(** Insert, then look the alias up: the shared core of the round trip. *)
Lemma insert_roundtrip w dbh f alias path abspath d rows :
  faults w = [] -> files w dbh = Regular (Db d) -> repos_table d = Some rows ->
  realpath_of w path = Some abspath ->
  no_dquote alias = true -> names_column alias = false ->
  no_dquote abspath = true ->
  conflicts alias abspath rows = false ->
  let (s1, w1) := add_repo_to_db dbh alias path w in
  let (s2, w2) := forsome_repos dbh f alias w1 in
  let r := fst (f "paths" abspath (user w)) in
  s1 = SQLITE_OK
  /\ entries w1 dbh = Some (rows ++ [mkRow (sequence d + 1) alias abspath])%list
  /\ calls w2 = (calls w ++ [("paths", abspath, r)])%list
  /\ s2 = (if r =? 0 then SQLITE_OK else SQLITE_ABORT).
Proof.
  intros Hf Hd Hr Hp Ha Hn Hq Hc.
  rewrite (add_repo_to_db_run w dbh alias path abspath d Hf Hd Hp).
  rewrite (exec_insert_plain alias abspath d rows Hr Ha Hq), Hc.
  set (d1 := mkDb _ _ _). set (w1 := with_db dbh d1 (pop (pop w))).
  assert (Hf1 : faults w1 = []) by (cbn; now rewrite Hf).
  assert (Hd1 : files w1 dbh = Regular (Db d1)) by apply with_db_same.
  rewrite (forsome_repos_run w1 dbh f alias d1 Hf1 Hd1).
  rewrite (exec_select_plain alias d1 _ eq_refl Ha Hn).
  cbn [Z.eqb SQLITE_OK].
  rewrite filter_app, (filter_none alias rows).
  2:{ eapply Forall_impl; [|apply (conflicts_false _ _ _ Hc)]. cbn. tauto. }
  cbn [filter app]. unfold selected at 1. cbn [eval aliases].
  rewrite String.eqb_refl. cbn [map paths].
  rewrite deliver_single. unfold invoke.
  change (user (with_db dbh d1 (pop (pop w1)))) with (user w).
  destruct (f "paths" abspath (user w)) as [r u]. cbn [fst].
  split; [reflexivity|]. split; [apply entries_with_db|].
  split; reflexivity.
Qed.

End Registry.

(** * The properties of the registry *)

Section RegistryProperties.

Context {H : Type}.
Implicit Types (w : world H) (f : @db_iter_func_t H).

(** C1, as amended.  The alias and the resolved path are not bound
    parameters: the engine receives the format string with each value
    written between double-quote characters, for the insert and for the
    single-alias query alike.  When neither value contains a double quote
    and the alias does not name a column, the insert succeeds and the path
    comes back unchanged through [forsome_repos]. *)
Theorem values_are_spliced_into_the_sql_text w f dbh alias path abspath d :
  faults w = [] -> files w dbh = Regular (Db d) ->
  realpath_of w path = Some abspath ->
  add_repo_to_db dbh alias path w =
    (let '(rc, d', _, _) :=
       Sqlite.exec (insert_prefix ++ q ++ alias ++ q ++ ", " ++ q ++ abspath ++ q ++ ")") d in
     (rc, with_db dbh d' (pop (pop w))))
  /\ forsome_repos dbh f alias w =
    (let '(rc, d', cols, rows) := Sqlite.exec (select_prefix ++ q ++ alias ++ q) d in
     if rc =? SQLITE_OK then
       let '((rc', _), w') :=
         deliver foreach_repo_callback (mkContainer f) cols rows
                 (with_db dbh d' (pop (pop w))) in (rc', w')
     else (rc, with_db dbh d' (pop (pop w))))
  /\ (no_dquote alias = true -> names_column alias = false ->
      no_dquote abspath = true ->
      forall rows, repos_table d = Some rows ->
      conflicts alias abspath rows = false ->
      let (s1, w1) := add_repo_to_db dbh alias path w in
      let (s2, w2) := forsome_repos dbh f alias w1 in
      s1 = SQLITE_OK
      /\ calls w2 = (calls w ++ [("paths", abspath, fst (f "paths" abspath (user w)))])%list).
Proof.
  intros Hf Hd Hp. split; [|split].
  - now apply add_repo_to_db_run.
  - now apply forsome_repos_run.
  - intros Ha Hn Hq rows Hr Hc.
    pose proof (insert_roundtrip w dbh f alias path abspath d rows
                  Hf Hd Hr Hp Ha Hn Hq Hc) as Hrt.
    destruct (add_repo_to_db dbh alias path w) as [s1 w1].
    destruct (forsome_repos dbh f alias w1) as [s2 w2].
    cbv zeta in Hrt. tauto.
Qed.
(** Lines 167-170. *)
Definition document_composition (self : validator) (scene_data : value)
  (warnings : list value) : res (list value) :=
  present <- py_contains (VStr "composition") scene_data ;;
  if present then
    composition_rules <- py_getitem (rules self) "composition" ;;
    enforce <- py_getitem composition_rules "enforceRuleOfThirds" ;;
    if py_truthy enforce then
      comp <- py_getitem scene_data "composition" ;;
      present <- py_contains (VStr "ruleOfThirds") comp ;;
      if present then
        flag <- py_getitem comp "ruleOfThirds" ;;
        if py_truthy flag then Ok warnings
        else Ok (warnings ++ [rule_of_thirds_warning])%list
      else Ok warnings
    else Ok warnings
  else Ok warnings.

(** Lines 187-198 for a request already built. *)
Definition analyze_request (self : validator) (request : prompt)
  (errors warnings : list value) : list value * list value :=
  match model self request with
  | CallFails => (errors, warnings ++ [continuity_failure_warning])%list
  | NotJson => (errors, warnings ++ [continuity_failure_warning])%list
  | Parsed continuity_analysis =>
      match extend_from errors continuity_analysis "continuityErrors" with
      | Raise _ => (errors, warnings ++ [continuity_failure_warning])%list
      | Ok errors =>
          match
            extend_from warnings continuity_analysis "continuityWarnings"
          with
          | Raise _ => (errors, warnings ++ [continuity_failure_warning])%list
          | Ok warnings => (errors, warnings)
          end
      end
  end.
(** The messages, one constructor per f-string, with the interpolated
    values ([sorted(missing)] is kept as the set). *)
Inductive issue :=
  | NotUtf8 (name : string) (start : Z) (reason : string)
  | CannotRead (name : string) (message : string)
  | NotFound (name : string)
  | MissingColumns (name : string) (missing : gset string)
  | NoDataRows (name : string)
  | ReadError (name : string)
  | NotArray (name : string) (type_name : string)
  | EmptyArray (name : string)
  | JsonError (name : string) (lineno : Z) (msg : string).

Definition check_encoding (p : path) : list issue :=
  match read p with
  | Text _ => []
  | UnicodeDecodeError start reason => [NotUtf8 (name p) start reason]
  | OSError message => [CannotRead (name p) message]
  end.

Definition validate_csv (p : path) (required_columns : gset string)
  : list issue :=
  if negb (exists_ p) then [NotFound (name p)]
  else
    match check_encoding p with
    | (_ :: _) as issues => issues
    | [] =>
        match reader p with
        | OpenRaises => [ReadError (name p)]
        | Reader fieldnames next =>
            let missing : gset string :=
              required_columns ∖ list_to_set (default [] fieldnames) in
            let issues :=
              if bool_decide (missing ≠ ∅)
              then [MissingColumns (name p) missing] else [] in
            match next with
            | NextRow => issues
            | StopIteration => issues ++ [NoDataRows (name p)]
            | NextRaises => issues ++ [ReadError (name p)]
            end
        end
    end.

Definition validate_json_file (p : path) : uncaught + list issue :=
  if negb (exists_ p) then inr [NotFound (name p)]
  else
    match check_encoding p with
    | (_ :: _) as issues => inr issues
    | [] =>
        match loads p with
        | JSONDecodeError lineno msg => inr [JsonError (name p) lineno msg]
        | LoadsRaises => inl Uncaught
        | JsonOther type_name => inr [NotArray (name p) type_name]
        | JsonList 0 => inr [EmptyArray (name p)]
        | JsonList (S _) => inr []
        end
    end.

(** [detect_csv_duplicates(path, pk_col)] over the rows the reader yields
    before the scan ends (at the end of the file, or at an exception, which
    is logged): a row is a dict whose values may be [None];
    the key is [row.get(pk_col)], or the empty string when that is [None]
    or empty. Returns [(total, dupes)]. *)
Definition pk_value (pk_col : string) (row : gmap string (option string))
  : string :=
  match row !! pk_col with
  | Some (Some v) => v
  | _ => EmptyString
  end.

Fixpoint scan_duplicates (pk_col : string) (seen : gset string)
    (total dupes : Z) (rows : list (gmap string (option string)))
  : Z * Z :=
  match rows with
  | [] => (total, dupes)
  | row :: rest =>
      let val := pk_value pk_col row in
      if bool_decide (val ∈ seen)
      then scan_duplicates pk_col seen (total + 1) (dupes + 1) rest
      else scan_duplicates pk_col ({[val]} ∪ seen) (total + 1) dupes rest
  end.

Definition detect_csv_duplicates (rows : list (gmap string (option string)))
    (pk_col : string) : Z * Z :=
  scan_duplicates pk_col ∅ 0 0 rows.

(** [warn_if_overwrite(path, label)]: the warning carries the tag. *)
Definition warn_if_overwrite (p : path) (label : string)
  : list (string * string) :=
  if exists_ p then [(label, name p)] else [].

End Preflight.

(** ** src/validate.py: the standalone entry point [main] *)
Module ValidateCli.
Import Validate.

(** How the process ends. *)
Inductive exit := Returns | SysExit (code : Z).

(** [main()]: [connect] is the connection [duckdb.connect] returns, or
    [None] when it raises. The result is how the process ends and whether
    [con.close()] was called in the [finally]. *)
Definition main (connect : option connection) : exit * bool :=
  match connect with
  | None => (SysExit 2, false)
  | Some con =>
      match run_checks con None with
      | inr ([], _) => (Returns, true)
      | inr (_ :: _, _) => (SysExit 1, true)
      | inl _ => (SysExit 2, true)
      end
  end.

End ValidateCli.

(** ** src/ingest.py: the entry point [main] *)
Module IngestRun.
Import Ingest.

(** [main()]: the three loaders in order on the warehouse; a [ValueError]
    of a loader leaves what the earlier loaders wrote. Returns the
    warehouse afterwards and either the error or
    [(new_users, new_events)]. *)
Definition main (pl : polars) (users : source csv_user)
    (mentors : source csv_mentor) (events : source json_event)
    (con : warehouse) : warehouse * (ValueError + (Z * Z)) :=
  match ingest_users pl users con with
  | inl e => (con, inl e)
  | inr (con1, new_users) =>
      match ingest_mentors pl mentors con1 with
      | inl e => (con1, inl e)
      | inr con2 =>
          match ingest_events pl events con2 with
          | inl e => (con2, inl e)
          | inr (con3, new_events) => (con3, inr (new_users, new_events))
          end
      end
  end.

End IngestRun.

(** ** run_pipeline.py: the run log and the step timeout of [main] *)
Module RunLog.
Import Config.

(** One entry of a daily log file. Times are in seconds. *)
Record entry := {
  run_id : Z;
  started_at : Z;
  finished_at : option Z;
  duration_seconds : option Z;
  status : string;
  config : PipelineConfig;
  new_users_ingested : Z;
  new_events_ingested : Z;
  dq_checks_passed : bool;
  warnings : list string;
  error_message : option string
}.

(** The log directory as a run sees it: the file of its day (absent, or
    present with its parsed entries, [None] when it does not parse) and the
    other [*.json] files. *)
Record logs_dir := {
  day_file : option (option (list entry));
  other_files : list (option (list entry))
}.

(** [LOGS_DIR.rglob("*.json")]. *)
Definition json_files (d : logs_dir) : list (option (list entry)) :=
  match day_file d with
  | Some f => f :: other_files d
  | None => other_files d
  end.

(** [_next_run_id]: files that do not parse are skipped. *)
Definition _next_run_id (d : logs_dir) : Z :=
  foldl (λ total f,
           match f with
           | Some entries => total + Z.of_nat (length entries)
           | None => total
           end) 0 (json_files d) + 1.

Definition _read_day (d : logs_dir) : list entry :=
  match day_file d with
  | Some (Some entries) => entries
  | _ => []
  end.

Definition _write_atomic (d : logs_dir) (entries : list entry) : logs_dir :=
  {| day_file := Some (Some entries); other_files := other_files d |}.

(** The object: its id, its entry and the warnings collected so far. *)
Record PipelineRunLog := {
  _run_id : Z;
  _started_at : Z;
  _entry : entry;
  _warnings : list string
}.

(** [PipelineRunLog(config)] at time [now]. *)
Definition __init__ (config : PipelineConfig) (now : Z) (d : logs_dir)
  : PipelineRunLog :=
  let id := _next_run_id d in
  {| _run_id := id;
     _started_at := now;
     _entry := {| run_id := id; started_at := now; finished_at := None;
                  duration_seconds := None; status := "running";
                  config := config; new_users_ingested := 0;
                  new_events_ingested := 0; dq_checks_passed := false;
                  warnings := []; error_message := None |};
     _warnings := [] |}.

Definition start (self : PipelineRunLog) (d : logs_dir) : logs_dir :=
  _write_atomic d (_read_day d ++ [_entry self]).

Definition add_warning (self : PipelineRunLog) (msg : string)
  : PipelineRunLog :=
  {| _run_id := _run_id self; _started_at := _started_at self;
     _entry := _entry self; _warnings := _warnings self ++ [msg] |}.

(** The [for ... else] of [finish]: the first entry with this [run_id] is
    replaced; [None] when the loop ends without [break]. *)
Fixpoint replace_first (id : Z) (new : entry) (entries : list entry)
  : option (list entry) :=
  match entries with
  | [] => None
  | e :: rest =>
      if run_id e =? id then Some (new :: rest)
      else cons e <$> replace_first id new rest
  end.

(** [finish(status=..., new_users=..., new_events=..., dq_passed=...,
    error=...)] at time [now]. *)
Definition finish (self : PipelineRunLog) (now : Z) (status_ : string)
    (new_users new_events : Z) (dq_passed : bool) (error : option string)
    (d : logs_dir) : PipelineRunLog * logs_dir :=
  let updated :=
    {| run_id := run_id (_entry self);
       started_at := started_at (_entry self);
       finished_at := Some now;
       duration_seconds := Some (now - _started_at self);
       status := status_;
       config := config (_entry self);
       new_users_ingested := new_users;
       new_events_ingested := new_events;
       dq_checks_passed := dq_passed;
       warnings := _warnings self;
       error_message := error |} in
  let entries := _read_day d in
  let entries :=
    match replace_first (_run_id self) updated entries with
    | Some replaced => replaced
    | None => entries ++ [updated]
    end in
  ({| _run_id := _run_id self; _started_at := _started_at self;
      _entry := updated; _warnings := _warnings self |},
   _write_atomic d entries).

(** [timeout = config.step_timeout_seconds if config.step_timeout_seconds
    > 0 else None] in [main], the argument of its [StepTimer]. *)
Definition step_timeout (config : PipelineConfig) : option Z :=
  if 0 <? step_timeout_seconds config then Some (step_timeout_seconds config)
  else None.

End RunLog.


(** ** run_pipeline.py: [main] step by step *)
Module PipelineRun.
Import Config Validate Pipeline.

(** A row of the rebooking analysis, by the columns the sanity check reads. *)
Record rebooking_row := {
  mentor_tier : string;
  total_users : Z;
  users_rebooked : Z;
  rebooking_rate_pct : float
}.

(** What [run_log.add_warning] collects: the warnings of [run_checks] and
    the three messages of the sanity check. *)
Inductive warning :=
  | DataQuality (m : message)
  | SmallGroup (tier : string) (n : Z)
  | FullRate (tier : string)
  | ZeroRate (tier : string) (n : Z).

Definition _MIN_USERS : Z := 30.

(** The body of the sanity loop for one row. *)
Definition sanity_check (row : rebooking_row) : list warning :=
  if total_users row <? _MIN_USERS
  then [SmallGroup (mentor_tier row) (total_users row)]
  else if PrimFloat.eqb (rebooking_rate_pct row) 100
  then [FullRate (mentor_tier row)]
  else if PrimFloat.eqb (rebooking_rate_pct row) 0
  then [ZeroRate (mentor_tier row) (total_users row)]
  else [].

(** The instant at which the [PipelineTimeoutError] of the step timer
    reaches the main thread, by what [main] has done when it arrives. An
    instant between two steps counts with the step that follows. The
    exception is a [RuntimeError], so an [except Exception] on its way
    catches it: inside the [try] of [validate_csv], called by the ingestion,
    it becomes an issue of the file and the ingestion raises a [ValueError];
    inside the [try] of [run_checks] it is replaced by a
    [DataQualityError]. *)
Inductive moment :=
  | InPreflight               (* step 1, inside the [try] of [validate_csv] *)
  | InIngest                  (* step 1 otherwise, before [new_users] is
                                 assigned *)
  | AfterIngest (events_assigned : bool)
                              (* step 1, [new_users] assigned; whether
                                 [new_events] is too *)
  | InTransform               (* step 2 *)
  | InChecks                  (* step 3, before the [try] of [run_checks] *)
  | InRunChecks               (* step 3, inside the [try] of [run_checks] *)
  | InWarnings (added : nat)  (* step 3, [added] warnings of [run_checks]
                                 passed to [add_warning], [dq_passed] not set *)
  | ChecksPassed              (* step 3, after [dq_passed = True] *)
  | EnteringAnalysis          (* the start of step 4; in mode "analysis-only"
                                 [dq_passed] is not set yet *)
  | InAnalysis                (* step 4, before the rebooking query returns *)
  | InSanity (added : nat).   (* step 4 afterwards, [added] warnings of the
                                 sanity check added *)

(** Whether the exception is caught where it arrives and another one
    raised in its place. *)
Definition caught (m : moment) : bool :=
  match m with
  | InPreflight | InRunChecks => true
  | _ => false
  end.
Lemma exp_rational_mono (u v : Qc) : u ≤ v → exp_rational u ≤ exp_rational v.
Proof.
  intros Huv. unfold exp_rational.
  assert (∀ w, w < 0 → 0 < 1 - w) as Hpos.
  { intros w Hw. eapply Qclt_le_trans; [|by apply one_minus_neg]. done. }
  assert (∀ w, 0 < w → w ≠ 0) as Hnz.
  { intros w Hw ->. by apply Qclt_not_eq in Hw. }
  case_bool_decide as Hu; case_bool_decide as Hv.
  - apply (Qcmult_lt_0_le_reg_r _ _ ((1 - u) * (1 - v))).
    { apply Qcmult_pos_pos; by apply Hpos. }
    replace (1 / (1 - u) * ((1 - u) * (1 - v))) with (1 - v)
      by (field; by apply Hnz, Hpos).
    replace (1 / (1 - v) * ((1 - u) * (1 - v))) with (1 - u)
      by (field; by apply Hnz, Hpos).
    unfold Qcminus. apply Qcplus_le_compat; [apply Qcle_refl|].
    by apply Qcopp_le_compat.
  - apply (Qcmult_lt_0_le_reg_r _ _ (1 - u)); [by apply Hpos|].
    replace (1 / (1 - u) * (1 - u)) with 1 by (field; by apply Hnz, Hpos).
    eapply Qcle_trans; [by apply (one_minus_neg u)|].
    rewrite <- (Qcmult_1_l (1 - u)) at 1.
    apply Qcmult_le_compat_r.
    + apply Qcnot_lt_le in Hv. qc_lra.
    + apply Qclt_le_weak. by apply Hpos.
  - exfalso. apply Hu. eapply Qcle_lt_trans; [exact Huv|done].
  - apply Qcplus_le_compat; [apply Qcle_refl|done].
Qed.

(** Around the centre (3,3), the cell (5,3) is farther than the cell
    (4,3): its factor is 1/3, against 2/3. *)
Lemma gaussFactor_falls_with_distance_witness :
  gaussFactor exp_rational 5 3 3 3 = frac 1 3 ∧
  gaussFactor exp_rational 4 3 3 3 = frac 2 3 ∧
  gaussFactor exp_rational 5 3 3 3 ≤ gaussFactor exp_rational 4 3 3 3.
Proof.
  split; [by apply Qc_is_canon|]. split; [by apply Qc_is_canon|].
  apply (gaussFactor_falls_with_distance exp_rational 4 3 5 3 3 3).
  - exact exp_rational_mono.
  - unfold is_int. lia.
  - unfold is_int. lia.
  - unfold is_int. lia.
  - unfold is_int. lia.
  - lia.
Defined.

### Task statement
Reproduce, word for word and in full, only the lines above that start at the line with "before the [try] of [run_checks] *)" and run through the line with "sanity check added", both ends included.

### Result of the task
  | InChecks                  (* step 3, before the [try] of [run_checks] *)
  | InRunChecks               (* step 3, inside the [try] of [run_checks] *)
  | InWarnings (added : nat)  (* step 3, [added] warnings of [run_checks]
                                 passed to [add_warning], [dq_passed] not set *)
  | ChecksPassed              (* step 3, after [dq_passed = True] *)
  | EnteringAnalysis          (* the start of step 4; in mode "analysis-only"
                                 [dq_passed] is not set yet *)
  | InAnalysis                (* step 4, before the rebooking query returns *)
  | InSanity (added : nat).   (* step 4 afterwards, [added] warnings of the
                                 sanity check added *)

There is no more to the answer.